Platform 11: Setting the Table
Esther Mira Bang, Lane Raffaldini Rubin, Enrique Aureng Silva (Editors)
Harvard University GSD & Actar, November 2018
Paperback | 7-1/2 x 10-1/2 inches | 363 pages | English | ISBN: 978-1948765107 | $34.95
Platform represents a year in the life of the Harvard University Graduate School of Design. Produced annually, this compendium highlights a selection of work from the disciplines of architecture, landscape architecture, urban planning and design, and design engineering. It exposes a rich and varied pedagogical culture committed to shaping the future of design. Documenting projects, research, events, exhibitions, and more, Platform offers a curated view into the emerging topics, techniques, and dispositions within and beyond the Harvard GSD.
In Setting the Table, the first student-led installment of the series, editors Esther Mira Bang, Lane Raffaldini Rubin, and Enrique Aureng Silva assemble a diverse body of work and
it up—reinterpreting, rearranging, and ultimately composing a poetry revealed in each retelling.

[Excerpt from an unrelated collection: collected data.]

(* ===== verification/CJsonMinify.v ===== *)
(** * Minifying JSON in place (src/libs/cJSON.c)

    [cJSON_Minify] and its helpers work with two pointers into one
    NUL-terminated array: what is read moves ahead of what is written.
    [minify_text] is the text they should leave, and minifying the formatted
    text of a value gives its unformatted text. *)
From S2P Require Import Prelude.
From S2P Require Import CLib.
From S2P Require Import CFloat.
From S2P Require Import CJson.
From S2P Require Import CJsonTree.
From S2P Require Import CJsonPrint.
From S2P Require Import CJsonPrintSpec.
From S2P Require Import CJsonSafety.
From S2P Require Import CJsonRoundtrip.

(** ** Definitions *)

(** The array and the two pointers, as positions in it. *)
Record minifier : Type := { text : str; input : nat; output : nat }.

Abbreviation Mi := (stM () minifier).

(** [( *input)[i]] and [( *output)[i] = c], inside the array. *)
Definition peek (i : nat) : Mi ascii :=
  fun m => (m, match text m !! (input m + i) with Some c => Ret c | None => Undef end).
Definition poke (i : nat) (c : ascii) : Mi unit := fun m =>
  if (output m + i <? length (text m))%nat
  then ({| text := <[output m + i := c]> (text m); input := input m; output := output m |}, Ret tt)
  else (m, Undef).

Definition skip (n : nat) : Mi unit :=
  modify (fun m => {| text := text m; input := input m + n; output := output m |}).
Definition move (n : nat) : Mi unit :=
  modify (fun m => {| text := text m; input := input m; output := output m + n |}).

(** [skip_oneline_comment]; the loops run on fuel. *)
Fixpoint skip_oneline_loop (fuel : nat) : Mi unit :=
  match fuel with
  | O => lift Undef
  | S fuel =>
      c ← peek 0;
      if Ascii.eqb c NUL then mret tt
      else if Ascii.eqb c newline then skip 1
      else skip 1;; skip_oneline_loop fuel
  end.
Definition skip_oneline_comment (fuel : nat) : Mi unit := skip 2;; skip_oneline_loop fuel.

(** [skip_multiline_comment] *)
Fixpoint skip_multiline_loop (fuel : nat) : Mi unit :=
  match fuel with
  | O => lift Undef
  | S fuel =>
      c ← peek 0;
      if Ascii.eqb c NUL then mret tt
      else
        ends ← (if Ascii.eqb c "*" then d ← peek 1; mret (Ascii.eqb d "/") else mret false);
        match ends with
        | true => skip 2
        | false => skip 1;; skip_multiline_loop fuel
        end
  end.
Definition skip_multiline_comment (fuel : nat) : Mi unit := skip 2;; skip_multiline_loop fuel.

Definition quote_char : ascii := "034"%char.

(** [minify_string] *)
Fixpoint minify_string_loop (fuel : nat) : Mi unit :=
  match fuel with
  | O => lift Undef
  | S fuel =>
      c ← peek 0;
      if Ascii.eqb c NUL then mret tt
      else
        poke 0 c;;
        if Ascii.eqb c quote_char then poke 0 quote_char;; skip 1;; move 1
        else
          escaped ← (if Ascii.eqb c "\" then d ← peek 1; mret (Ascii.eqb d quote_char) else mret false);
          match escaped with
          | true => d ← peek 1; poke 1 d;; skip 1;; move 1
          | false => mret tt
          end;;
          skip 1;; move 1;;
          minify_string_loop fuel
  end.
Definition minify_string (fuel : nat) : Mi unit :=
  c ← peek 0; poke 0 c;; skip 1;; move 1;; minify_string_loop fuel.

Definition minify_white (c : ascii) : bool :=
  Ascii.eqb c " " || Ascii.eqb c tab || Ascii.eqb c "013" || Ascii.eqb c newline.

(** The loop of [cJSON_Minify]. *)
Fixpoint minify_loop (fuel : nat) : Mi unit :=
  match fuel with
  | O => lift Undef
  | S fuel =>
      c ← peek 0;
      if Ascii.eqb c NUL then mret tt
      else
        (if minify_white c then skip 1
         else if Ascii.eqb c "/" then
           d ← peek 1;
           if Ascii.eqb d "/" then skip_oneline_comment fuel
           else if Ascii.eqb d "*" then skip_multiline_comment fuel
           else skip 1
         else if Ascii.eqb c quote_char then minify_string fuel
         else poke 0 c;; skip 1;; move 1);;
        minify_loop fuel
  end.

(** [cJSON_Minify]: the array it leaves. *)
Definition cJSON_Minify (json : option str) : outcome () (option str) :=
  match json with
  | None => Ret None
  | Some t =>
      let '(m, r) := (minify_loop (S (length t));; poke 0 NUL) {| text := t; input := 0; output := 0 |} in
      r ≫= fun _ => Ret (Some (text m))
  end.

(** *** The text it leaves *)

Inductive place : Type := Outside | InString | InLine | InBlock.

Fixpoint minify_text (p : place) (s : str) : str :=
  match p, s with
  | _, [] => []
  | Outside, c :: r =>
      if minify_white c then minify_text Outside r
      else if Ascii.eqb c "/" then
        match r with
        | d :: r' => if Ascii.eqb d "/" then minify_text InLine r'
                     else if Ascii.eqb d "*" then minify_text InBlock r'
                     else minify_text Outside r
        | [] => []
        end
      else if Ascii.eqb c quote_char then c :: minify_text InString r
      else c :: minify_text Outside r
  | InString, c :: r =>
      if Ascii.eqb c quote_char then c :: minify_text Outside r
      else if Ascii.eqb c "\" then
        match r with
        | d :: r' => if Ascii.eqb d quote_char then c :: d :: minify_text InString r'
                     else c :: minify_text InString r
        | [] => [c]
        end
      else c :: minify_text InString r
  | InLine, c :: r =>
      if Ascii.eqb c newline then minify_text Outside r else minify_text InLine r
  | InBlock, c :: r =>
      if Ascii.eqb c "*" then
        match r with
        | d :: r' => if Ascii.eqb d "/" then minify_text Outside r' else minify_text InBlock r
        | [] => []
        end
      else minify_text InBlock r
  end.

(** ** Lemmas *)

(** What is written, what was written before and is overwritten later, and
    what is still read; the array ends as it did. *)
Definition minifying (out junk rest : str) (m : minifier) : Prop :=
  text m = out ++ junk ++ rest ∧ output m = length out ∧ input m = length out + length junk.

Lemma peek_rest out junk rest m i :
  minifying out junk rest m → peek i m = (m, match rest !! i with Some c => Ret c | None => Undef end).
Proof.
  intros (Ht & _ & Hi). unfold peek. rewrite Ht, Hi, app_assoc, lookup_app_r by (rewrite length_app; lia).
  by replace (_ + _ + i - _) with i by (rewrite length_app; lia).
Qed.

Lemma skip_ok out junk c rest m :
  minifying out junk (c :: rest) m → ∃ m', skip 1 m = (m', Ret tt) ∧ minifying out (junk ++ [c]) rest m'.
Proof.
  intros (Ht & Ho & Hi). eexists. split; [done|]. unfold minifying. cbn.
  rewrite Ht, <- app_assoc. split; [done|]. split; [done|]. rewrite length_app. cbn. lia.
Qed.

Traditionally, the end-of-year journals that come out of architecture schools – be it Harvard GSD or some other university, Ivy League or otherwise – partition the various projects, lectures, publications, and other output produced by students, professors, and visiting academics. So thesis projects by Master of Architecture students, for instance, are in one place, while third-year landscape architecture projects are in another place. Lectures and other events are often stuffed into the back matter, so as not to distract from the student work. This sort of thing is the norm, allowing certain types of projects to be found easily and enabling outsiders to see a school’s output as a gradient: from first to last year, from introductory to mastery. But architecture school isn’t so well ordered. Classes may move in such a direction, but the activities taking place within them can border on the chaotic, no matter how much order takes place behind the scenes or how much structure is instilled in students so they get their work done on time.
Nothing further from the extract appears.